Bovine hemoglobin thermal stability in the presence of naringenin: Calorimetric, spectroscopic and molecular modeling studies

Abstract

Calorimetric, spectroscopic and dynamic light scattering experiments, together with complementary computational investigations afforded a detailed analysis of the thermal stability and conformation of the bovine hemoglobin (BHb)–naringenin (NAR) complex. Differential scanning microcalorimetry (μDSC) revealed complex, multi-step aggregation processes above 330 K. There is a definite enhancement and alteration of the thermal signature of protein aggregation with increasing NAR concentration. Circular dichroism (CD) spectroscopy indicated minor conformational changes in the protein secondary structure upon ligand binding at 298 K. Temperature-dependent CD measurements evidenced steep variations of the α-helix (decrease) and unordered structures (increase), with only a slight increase of β-structure as a result of unfolding and aggregation. UV–Vis absorbance and DLS measurements pointed to large size aggregates formation in the presence of ligand in high concentration.Molecular docking data identified the binding site of NAR, located in the internal cavity of BHb.
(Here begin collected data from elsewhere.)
(** * Further properties *)

(** ** What a run does to the acknowledgements and to the outbox *)

#[export] Instance same_acks_preorder : PreOrder same_acks.
Proof. split; unfold same_acks; [intros w|intros w1 w2 w3]; congruence. Qed.

#[export] Instance same_outbox_preorder : PreOrder same_outbox.
Proof. split; unfold same_outbox; [intros w|intros w1 w2 w3]; congruence. Qed.

Section WorldSteps.
Context (R : relation World) `{!PreOrder R}.

Lemma wsteps_ret {A} (a : A) : wsteps R (ret a).
Proof. intros w. reflexivity. Qed.

Lemma wsteps_lift {A} (r : result A) : wsteps R (lift r).
Proof. intros w. reflexivity. Qed.

Lemma wsteps_getenv k d : wsteps R (getenv k d).
Proof. intros w. reflexivity. Qed.

Lemma wsteps_get_store : wsteps R get_store.
Proof. intros w. reflexivity. Qed.

Lemma wsteps_bind {A B} (m : M A) (k : A -> M B) :
  wsteps R m -> (forall a, wsteps R (k a)) -> wsteps R (bind m k).
Proof.
  intros Hm Hk w. unfold bind. specialize (Hm w).
  destruct (m w) as [w' [a|e]]; cbn in *; [|assumption].
  etransitivity; [exact Hm|apply Hk].
Qed.

Lemma wsteps_try {A} (m : M A) (h : exn -> M A) :
  wsteps R m -> (forall e, wsteps R (h e)) -> wsteps R (try_except m h).
Proof.
  intros Hm Hh w. unfold try_except. specialize (Hm w).
  destruct (m w) as [w' [a|e]]; cbn in *; [assumption|].
  etransitivity; [exact Hm|apply Hh].
Qed.

Lemma wsteps_if {A} (b : bool) (m1 m2 : M A) :
  wsteps R m1 -> wsteps R m2 -> wsteps R (if b then m1 else m2).
Proof. now destruct b. Qed.
End WorldSteps.

Lemma same_acks_call c : wsteps same_acks (call c).
Proof. intros w. reflexivity. Qed.

Lemma same_acks_logger r : wsteps same_acks (logger r).
Proof. intros w. reflexivity. Qed.

Lemma same_acks_now : wsteps same_acks now.
Proof. intros w. reflexivity. Qed.

Lemma same_acks_set_store f : wsteps same_acks (set_store f).
Proof. intros w. reflexivity. Qed.

Lemma same_outbox_ack : wsteps same_outbox ack.
Proof. intros w. reflexivity. Qed.

Lemma same_outbox_logger r : wsteps same_outbox (logger r).
Proof. intros w. reflexivity. Qed.

Lemma same_outbox_now : wsteps same_outbox now.
Proof. intros w. reflexivity. Qed.

Lemma same_outbox_set_store f : wsteps same_outbox (set_store f).
Proof. intros w. reflexivity. Qed.

Create HintDb wsteps.
#[export] Hint Resolve same_acks_preorder same_outbox_preorder
  wsteps_ret wsteps_lift wsteps_getenv wsteps_get_store wsteps_bind wsteps_try wsteps_if
  same_acks_call same_acks_logger same_acks_now same_acks_set_store
  same_outbox_ack same_outbox_logger same_outbox_now same_outbox_set_store : wsteps.

Lemma sends_quiet n {A} (m : M A) : wsteps same_outbox m -> sends_at_most n m.
Proof.
  intros Hm w. exists []. rewrite app_nil_r. split; [apply Hm|cbn; lia].
Qed.

Lemma sends_call n c : sends_at_most (S n) (call c).
Proof. intros w. exists [c]. split; [reflexivity|cbn; lia]. Qed.

Lemma sends_bind_l n {A B} (m : M A) (k : A -> M B) :
  wsteps same_outbox m -> (forall a, sends_at_most n (k a)) ->
  sends_at_most n (bind m k).
Proof.
  intros Hm Hk w. unfold bind. specialize (Hm w). unfold same_outbox in Hm.
  destruct (m w) as [w' [a|e]]; cbn in *.
  - destruct (Hk a w') as (cs & Hcs & Hn). exists cs. now rewrite Hcs, Hm.
  - exists []. rewrite app_nil_r. split; [assumption|cbn; lia].
Qed.

Lemma sends_bind_r n {A B} (m : M A) (k : A -> M B) :
  sends_at_most n m -> (forall a, wsteps same_outbox (k a)) ->
  sends_at_most n (bind m k).
Proof.
  intros Hm Hk w. unfold bind. destruct (Hm w) as (cs & Hcs & Hn).
  destruct (m w) as [w' [a|e]]; cbn in *; exists cs; [|now split].
  split; [|assumption]. rewrite <- Hcs. apply Hk.
Qed.

Lemma sends_try n {A} (m : M A) (h : exn -> M A) :
  sends_at_most n m -> (forall e, wsteps same_outbox (h e)) ->
  sends_at_most n (try_except m h).
Proof.
  intros Hm Hh w. unfold try_except. destruct (Hm w) as (cs & Hcs & Hn).
  destruct (m w) as [w' [a|e]]; cbn in *; exists cs; [now split|].
  split; [|assumption]. rewrite <- Hcs. apply Hh.
Qed.

Lemma sends_if n {A} (b : bool) (m1 m2 : M A) :
  sends_at_most n m1 -> sends_at_most n m2 -> sends_at_most n (if b then m1 else m2).
Proof. now destruct b. Qed.

Section Effects.
Context {builtins : PyBuiltins}.

Lemma same_acks_store_approval_item i k v : wsteps same_acks (store_approval_item i k v).
Proof.
  intros w. unfold store_approval_item, same_acks.
  destruct (approvals (store w) !! i) as [[| | | |d]|]; reflexivity.
Qed.

Lemma same_outbox_store_approval_item i k v :
  wsteps same_outbox (store_approval_item i k v).
Proof.
  intros w. unfold store_approval_item, same_outbox.
  destruct (approvals (store w) !! i) as [[| | | |d]|]; reflexivity.
Qed.

Hint Resolve same_acks_store_approval_item same_outbox_store_approval_item : wsteps.

Lemma wsteps_resolve_loop R `{!PreOrder R} verb request_id user_id items :
  (forall i k v, wsteps R (store_approval_item i k v)) -> wsteps R now ->
  forall i, wsteps R (resolve_loop verb request_id user_id items i).
Proof.
  intros Hitem Hnow. induction items as [|a items IH]; intros i; cbn; auto 10 with wsteps.
Qed.

Lemma same_acks_resolve_loop verb request_id user_id items i :
  wsteps same_acks (resolve_loop verb request_id user_id items i).
Proof. apply wsteps_resolve_loop; auto with wsteps. Qed.

Lemma same_outbox_resolve_loop verb request_id user_id items i :
  wsteps same_outbox (resolve_loop verb request_id user_id items i).
Proof. apply wsteps_resolve_loop; auto with wsteps. Qed.

Hint Resolve same_acks_resolve_loop same_outbox_resolve_loop : wsteps.

Ltac quiet h := unfold h, append_task, append_approval; auto 40 with wsteps.

Lemma same_acks_send_workflow_example channel :
  wsteps same_acks (send_workflow_example channel).
Proof. quiet @send_workflow_example. Qed.

Lemma same_acks_send_task_example channel : wsteps same_acks (send_task_example channel).
Proof. quiet @send_task_example. Qed.

Lemma same_acks_send_approval_example channel user_id :
  wsteps same_acks (send_approval_example channel user_id).
Proof. quiet @send_approval_example. Qed.

Hint Resolve same_acks_send_workflow_example same_acks_send_task_example
  same_acks_send_approval_example : wsteps.

Lemma acks_after_ack {A} (k : unit -> M A) w :
  (forall u, wsteps same_acks (k u)) -> acks (fst (bind ack k w)) = S (acks w).
Proof. intros Hk. unfold bind, ack. cbn. apply (Hk tt). Qed.

(** X1. A listener that is passed [ack] acknowledges exactly once, whatever
    the body it is given and whether it returns or raises; the two event
    listeners and the two jobs never acknowledge. *)
Theorem acknowledged_once (inv : Invocation) (w : World) :
  acks (fst (dispatch inv w)) = (if takes_ack inv then S (acks w) else acks w).
Proof.
  destruct inv; cbn [takes_ack dispatch];
    first [ apply acks_after_ack; intros []
          | match goal with |- acks (fst (?h w)) = acks w => change (same_acks w (fst (h w))) end;
            revert w;
            match goal with |- forall w, same_acks w (fst (?h w)) => change (wsteps same_acks h) end ].
  - quiet @handle_app_home_opened.
  - quiet @handle_message.
  - auto 40 with wsteps.
  - auto 40 with wsteps.
  - unfold append_task. auto 40 with wsteps.
  - auto 40 with wsteps.
  - auto 40 with wsteps.
  - auto 40 with wsteps.
  - auto 40 with wsteps.
  - quiet @send_daily_report.
  - quiet @check_pending_tasks.
Qed.

Hint Resolve sends_call sends_bind_l sends_if sends_try : wsteps.
Hint Resolve sends_bind_r sends_quiet | 5 : wsteps.

Lemma sends_send_workflow_example channel :
  sends_at_most 1 (send_workflow_example channel).
Proof. unfold send_workflow_example. auto 10 with wsteps. Qed.

Lemma sends_send_task_example channel : sends_at_most 1 (send_task_example channel).
Proof. unfold send_task_example. auto 10 with wsteps. Qed.

Lemma sends_send_approval_example channel user_id :
  sends_at_most 1 (send_approval_example channel user_id).
Proof. unfold send_approval_example, append_approval. auto 10 with wsteps. Qed.

Hint Resolve sends_send_workflow_example sends_send_task_example
  sends_send_approval_example : wsteps.

(** X2. No run of a listener or job makes more than one call on the client,
    and none withdraws a call made before: the outbox keeps what it held and
    gains at most one call, whatever the input and whether the run returns
    or raises. *)
Theorem at_most_one_call (inv : Invocation) (w : World) :
  exists cs,
    outbox (fst (dispatch inv w)) = (outbox w ++ cs)%list /\ length cs <= 1.
Proof.
  revert w. change (sends_at_most 1 (dispatch inv)).
  destruct inv; cbn [dispatch].
  - unfold handle_app_home_opened. auto 20 with wsteps.
  - unfold handle_message. auto 20 with wsteps.
  - unfold handle_automation_command. auto 20 with wsteps.
  - unfold handle_open_task_modal. auto 20 with wsteps.
  - unfold handle_task_modal_submit, append_task. auto 40 with wsteps.
  - unfold handle_view_workflow. auto 20 with wsteps.
  - unfold handle_request_approval. auto 20 with wsteps.
  - unfold handle_approve. auto 40 with wsteps.
  - unfold handle_reject. auto 40 with wsteps.
  - unfold send_daily_report. auto 40 with wsteps.
  - unfold check_pending_tasks. auto 40 with wsteps.
Qed.

End Effects.

(** ** The listeners and jobs that catch what they raise *)

Lemma pending_of_status (items : list pyval) :
  Forall has_status items -> pending_of items = Ok (List.filter is_pending items).
Proof.
  induction 1 as [|x items [st Hst] _ IH]; cbn; [reflexivity|].
  rewrite (getitem_lookup _ _ _ Hst). cbn. rewrite IH. cbn.
  unfold is_pending. now rewrite Hst.
Qed.

Section Contained.
Context {builtins : PyBuiltins}.

(** X3. Opening the home tab never raises and never touches the store or
    the acknowledgements.  An event that names its user has the dashboard
    published to that user, and one log record written: of the success, or
    of the refusal of the call.  Any other event publishes nothing and has
    the failed lookup logged. *)
Theorem home_opened_contained (event : pyval) (w : World) :
  let w' := fst (handle_app_home_opened event w) in
  snd (handle_app_home_opened event w) = Ok tt /\
  store w' = store w /\
  match getitem event "user" with
  | Ok user_id =>
      let c := views_publish user_id create_dashboard_home_tab in
      outbox w' = (outbox w ++ [c])%list /\
      log w' =
        (log w ++ [if delivers w c
                   then LogInfo ("Published home tab for user " ++ py_str user_id)
                   else LogError "Error publishing home tab: " SlackApiError])%list
  | Raise e =>
      outbox w' = outbox w /\
      log w' = (log w ++ [LogError "Error publishing home tab: " e])%list
  end.
Proof.
  unfold handle_app_home_opened, try_except, bind, lift, call, logger, call_outcome.
  destruct (getitem event "user") as [user_id|e]; cbn; [|repeat split].
  destruct (delivers w _); cbn; repeat split.
Qed.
Molecular dynamics simulations indicated hydrogen bonds, electrostatic and hydrophobic interactions as main contributions in the binding process; the bound ligand produced no sizable structural alterations of the protein molecule. Therefore, the clearly evidenced (μDSC, CD, DLS) influence of the flavonoid on hemoglobin thermal aggregation is exerted as a free (not bound) component of the studied systems.